(** How a call of the undecorated function ends, from its arguments and the
    heap of the process that runs it. *)
Lemma evaluate_def_outcome (c : call) (s : child_state) :
  (evaluate_def c s).1 =
  match extra_keywords c with
  | kv :: _ =>
      Raises (Exn TypeError
                ("evaluate() got an unexpected keyword argument '"
                   +:+ kv.1 +:+ "'"))
  | [] =>
      match c_heap s !! bound_input_variables c with
      | None => Raises (Exn TypeError "argument must be a mapping")
      | Some d =>
          if bool_decide ("use_numpy" ∈ dom d)
          then Raises (Exn TypeError (range_clash_msg "use_numpy"))
          else if bool_decide ("range" ∈ dom d)
          then Raises (Exn TypeError (range_clash_msg "range"))
          else
            let r := Interpreter_run evaluate_kwargs (eval_code c)
                       (make_symbol_table false (seeded d)) in
            after_run r.2 (select (bound_output_variables c) r.1)
      end
  end.
Proof.
  unfold evaluate_def. destruct (extra_keywords c) as [|kv rest];
    [|reflexivity].
  destruct (c_heap s !! bound_input_variables c) as [d|] eqn:Hd.
  - destruct (bool_decide ("use_numpy" ∈ dom d)) eqn:Hn.
    { unfold evaluate_body, evaluate_sym, bind, load. rewrite Hd.
      rewrite merge_keywords_evaluate, Hn. reflexivity. }
    destruct (bool_decide ("range" ∈ dom d)) eqn:Hr.
    { unfold evaluate_body, evaluate_sym, bind, load. rewrite Hd.
      rewrite merge_keywords_evaluate, Hn, Hr. reflexivity. }
    apply bool_decide_eq_false in Hn, Hr.
    by rewrite (evaluate_body_ok _ _ _ d _ Hd Hn Hr).
  - unfold evaluate_body. unfold bind at 1.
    by rewrite (evaluate_sym_dangling _ _ Hd).
Qed.

Lemma select_ext (outs outs' : list string) (table : symtable) :
  (∀ x, x ∈ outs ↔ x ∈ outs') → select outs table = select outs' table.
Proof.
  intros H. unfold select. apply map_filter_ext. intros k v _. apply H.
Qed.


Lemma timeout_returns_spec {Args R : Type} (seconds : float)
    (force_kill : bool) (function : Args → Child R) (args : Args)
    (w : World) (v : R) :
  (timeout seconds force_kill function args w).1 = Returns v
  ↔ (function args (snapshot w)).1 = Returns v
    ∧ (w_child_runtime w <=? seconds)%float = true.
Proof.
  rewrite timeout_outcome. unfold in_time, relay.
  destruct (function args (snapshot w)).1 as [v'| | |]; cbn [finishes andb];
    destruct (w_child_runtime w <=? seconds)%float;
    split; try (intros [? ?]); try intros ?; try split; congruence.
Qed.

(** X1. A decorated call never returns a value that the callable did not
    return: if the call returns [v], the run of the callable in the child
    returned [v]. *)
Theorem timeout_returns_from_child {Args R : Type} (seconds : float)
    (force_kill : bool) (function : Args → Child R) (args : Args)
    (w : World) (v : R) :
  (timeout seconds force_kill function args w).1 = Returns v →
  (function args (snapshot w)).1 = Returns v.
Proof.
  destruct (in_time seconds function args w) eqn:Hin.
  - rewrite (timeout_in_time _ _ _ _ _ Hin). cbn [fst]. unfold relay.
    destruct (function args (snapshot w)).1; congruence.
  - rewrite (timeout_late _ _ _ _ _ Hin). discriminate.
Qed.

(** X3. When the deadline passes, [force_kill=False] raises the same
    [TimeoutException] as [force_kill=True] but leaves the child running,
    where [force_kill=True] has terminated it. *)
Theorem timeout_without_force_kill {Args R : Type} (seconds : float)
    (function : Args → Child R) (args : Args) (w : World) :
  alive_after_join seconds function args w = true →
  (timeout seconds false function args w).1 =
    (timeout seconds true function args w).1
  ∧ w_procs (timeout seconds false function args w).2 !! spawned w
    = Some Running
  ∧ w_procs (timeout seconds true function args w).2 !! spawned w
    = Some (Exited (-15)).
Proof.
  rewrite alive_after_join_eq. intros Hlate%negb_true_iff.
  rewrite !(timeout_late _ _ _ _ _ Hlate).
  cbn [fst snd set_proc advance w_procs]. rewrite !lookup_insert_eq. done.
Qed.

(** X7. A callable that ends in a [BaseException] that is no [Exception]
    within the deadline makes the decorated call fail with
    [AssertionError]: [run_func] does not catch it, the queue stays empty,
    and the original is lost. *)
Theorem timeout_base_exception {Args R : Type} (seconds : float)
    (force_kill : bool) (function : Args → Child R) (args : Args)
    (w : World) (b : base_exc) :
  (function args (snapshot w)).1 = Escapes b →
  (w_child_runtime w <=? seconds)%float = true →
  (timeout seconds force_kill function args w).1
  = Raises (Exn AssertionError "").
Proof.
  intros Hb Hrt. rewrite timeout_outcome. unfold in_time.
  by rewrite Hb, Hrt.
Qed.

(** X9. On a queue that is already full [run_func] adds nothing and never
    returns: when the callable returns or raises, the [put] blocks. *)
Theorem run_func_full_queue {R : Type} (func : Child R)
    (q : Queue.t (envelope R)) (s : child_state) :
  Queue.full q = true →
  (run_func func q s).2 = q
  ∧ (run_func func q s).1 ≠ Returns tt
  ∧ ((∃ v, (func s).1 = Returns v) ∨ (∃ e, (func s).1 = Raises e) →
     (run_func func q s).1 = Diverges).
Proof.
  intros Hfull. unfold run_func, queue_put, Queue.put. rewrite Hfull.
  destruct (func s).1; cbn [fst snd]; repeat split; try discriminate;
    intros [[? ?]|[? ?]]; congruence.
Qed.

Lemma select_nil (table : symtable) : select [] table = ∅.
Proof.
  apply map_empty. intros k. unfold select. apply map_lookup_filter_None.
  right. intros v _ H. cbn [fst] in H. by apply elem_of_nil in H.
Qed.

(** A call of [evaluate] that returns went through the whole body in the
    child, within the deadline. *)
Lemma evaluate_returns_select (c : call) (w : World) (m : symtable) :
  (evaluate c w).1 = Returns m →
  ∃ d, extra_keywords c = []
       ∧ w_heap w !! bound_input_variables c = Some d
       ∧ ("use_numpy" ∉ dom d)
       ∧ ("range" ∉ dom d)
       ∧ (w_child_runtime w <=? 0.5)%float = true
       ∧ (Interpreter_run evaluate_kwargs (eval_code c)
            (make_symbol_table false (seeded d))).2 = Returns tt
       ∧ m = select (bound_output_variables c)
               (Interpreter_run evaluate_kwargs (eval_code c)
                  (make_symbol_table false (seeded d))).1.
Proof.
  unfold evaluate. intros [Hm Hrt]%timeout_returns_spec.
  rewrite evaluate_def_outcome in Hm. cbn [snapshot c_heap] in Hm.
  destruct (extra_keywords c); [|discriminate].
  destruct (w_heap w !! bound_input_variables c) as [d|]; [|discriminate].
  destruct (bool_decide ("use_numpy" ∈ dom d)) eqn:Hn; [discriminate|].
  destruct (bool_decide ("range" ∈ dom d)) eqn:Hr; [discriminate|].
  apply bool_decide_eq_false in Hn, Hr.
  cbn zeta in Hm. exists d. repeat split; try done.
  - destruct (Interpreter_run _ _ _).2 as [[]| | |]; done.
  - destruct (Interpreter_run _ _ _).2; cbn [after_run] in Hm; congruence.
Qed.

(** X10. A call that requests no outputs ([output_variables] omitted or
    empty) returns the empty mapping whenever it returns. *)
Theorem evaluate_no_outputs_requested (c : call) (w : World) (m : symtable) :
  bound_output_variables c = [] →
  (evaluate c w).1 = Returns m →
  m = ∅.
Proof.
  intros Houts (d & _ & _ & _ & _ & _ & _ & ->)%evaluate_returns_select.
  rewrite Houts. apply select_nil.
Qed.


(** X12. Only the set of requested names matters: two calls that differ in
    the order or in the repetitions of [output_variables] have the same
    result and the same effect on the caller. *)
Theorem evaluate_outputs_as_set (code : string) (iv : option loc)
    (extras : list (string * value)) (outs outs' : list string) (w : World) :
  let c := λ o, {| eval_code := code; input_variables := iv;
                   output_variables := Some o; extra_keywords := extras |} in
  (∀ x, x ∈ outs ↔ x ∈ outs') →
  evaluate (c outs) w = evaluate (c outs') w.
Proof.
  intros c Hset. unfold evaluate. apply timeout_ext.
  rewrite !evaluate_def_outcome.
  change (extra_keywords (c outs)) with extras.
  change (extra_keywords (c outs')) with extras.
  change (bound_input_variables (c outs))
    with (bound_input_variables (c outs')).
  change (eval_code (c outs)) with code.
  change (eval_code (c outs')) with code.
  change (bound_output_variables (c outs)) with outs.
  change (bound_output_variables (c outs')) with outs'.
  destruct extras; [|reflexivity].
  destruct (c_heap (snapshot w) !! bound_input_variables (c outs'));
    [|reflexivity].
  cbn zeta. by rewrite (select_ext outs outs' _ Hset).
Qed.

(** X13. For a call without extra keywords whose [input_variables] uses
    neither [use_numpy] nor [range], the child makes exactly three calls
    into [asteval]: [make_symbol_table] with [use_numpy=False] and keywords
    that are the entries of [input_variables] together with
    [range=range], giving a dict object that did not exist before; the
    [Interpreter] over that object; and one run of [eval_code] on it. *)
Theorem evaluate_seeds_symbol_table (c : call) (h : heap) (d : symtable) :
  extra_keywords c = [] →
  h !! bound_input_variables c = Some d →
  "use_numpy" ∉ dom d →
  "range" ∉ dom d →
  ∃ (kws : symtable) (table : loc),
    c_log (evaluate_def c {| c_heap := h; c_log := [] |}).2
    = [Call_make_symbol_table false kws table;
       Call_Interpreter table evaluate_kwargs;
       Call_eval table (eval_code c)]
    ∧ h !! table = None
    ∧ kws !! "range" = Some (VBuiltin "range")
    ∧ (∀ k, k ≠ "range" → kws !! k = d !! k)
    ∧ dom kws = {["range"]} ∪ dom d.
Proof.
  intros Hex Hd Hn Hr. unfold evaluate_def. rewrite Hex.
  rewrite (evaluate_body_ok _ _ _ d {| c_heap := h; c_log := [] |} Hd Hn Hr).
  cbn [snd c_log c_heap app].
  exists (seeded d), (fresh (dom h)). split; [reflexivity|].
  split; [apply not_elem_of_dom, is_fresh|]. unfold seeded.
  split; [apply lookup_insert_eq|]. split.
  - intros k Hk. by apply lookup_insert_ne.
  - apply dom_insert_L.
Qed.


End Evaluator.

(** ** Two calls, each with the interpreter it finds *)


(** Without [same_run] the conclusion fails: a program that stores the
    reading of a clock returns one mapping at 1024 and another at 7. *)
Lemma evaluate_clock_dependent :
  let c := {| eval_code := "t = now()"; input_variables := None;
              output_variables := Some ["t"]; extra_keywords := [] |} in
  let w := sample_world 0.125 in
  ¬ same_run (sample_run_at 1024) (sample_run_at 7) (eval_code c)
  ∧ (evaluate sample_symbol_table (sample_run_at 1024) sample_str c w).1
    = Returns {[ "t" := VFloat 1024 ]}
  ∧ (evaluate sample_symbol_table (sample_run_at 7) sample_str c w).1
    = Returns {[ "t" := VFloat 7 ]}
  ∧ ({[ "t" := VFloat 1024 ]} : symtable) ≠ {[ "t" := VFloat 7 ]}.
Proof.
  intros c w.
  assert (Hne : ({[ "t" := VFloat 1024 ]} : symtable) ≠ {[ "t" := VFloat 7 ]}).
  { intros H.
    apply (f_equal (λ m : symtable,
                      match m !! "t" with
                      | Some (VFloat f) => (f =? 7)%float
                      | _ => false
                      end)) in H.
    vm_compute in H. discriminate H. }
  split; [|split; [vm_compute; reflexivity|split;
                   [vm_compute; reflexivity|exact Hne]]].
  intros H. specialize (H evaluate_kwargs ∅).
  apply (f_equal fst) in H. apply Hne. exact H.
Qed.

===============

#### What the exercise asks
With the line containing "match c_heap s" as the last one, please set down exactly the lines of the records above from their very first line, and nothing more.

#### Output for this exercise
(** How a call of the undecorated function ends, from its arguments and the
    heap of the process that runs it. *)
Lemma evaluate_def_outcome (c : call) (s : child_state) :
  (evaluate_def c s).1 =
  match extra_keywords c with
  | kv :: _ =>
      Raises (Exn TypeError
                ("evaluate() got an unexpected keyword argument '"
                   +:+ kv.1 +:+ "'"))
  | [] =>
      match c_heap s !! bound_input_variables c with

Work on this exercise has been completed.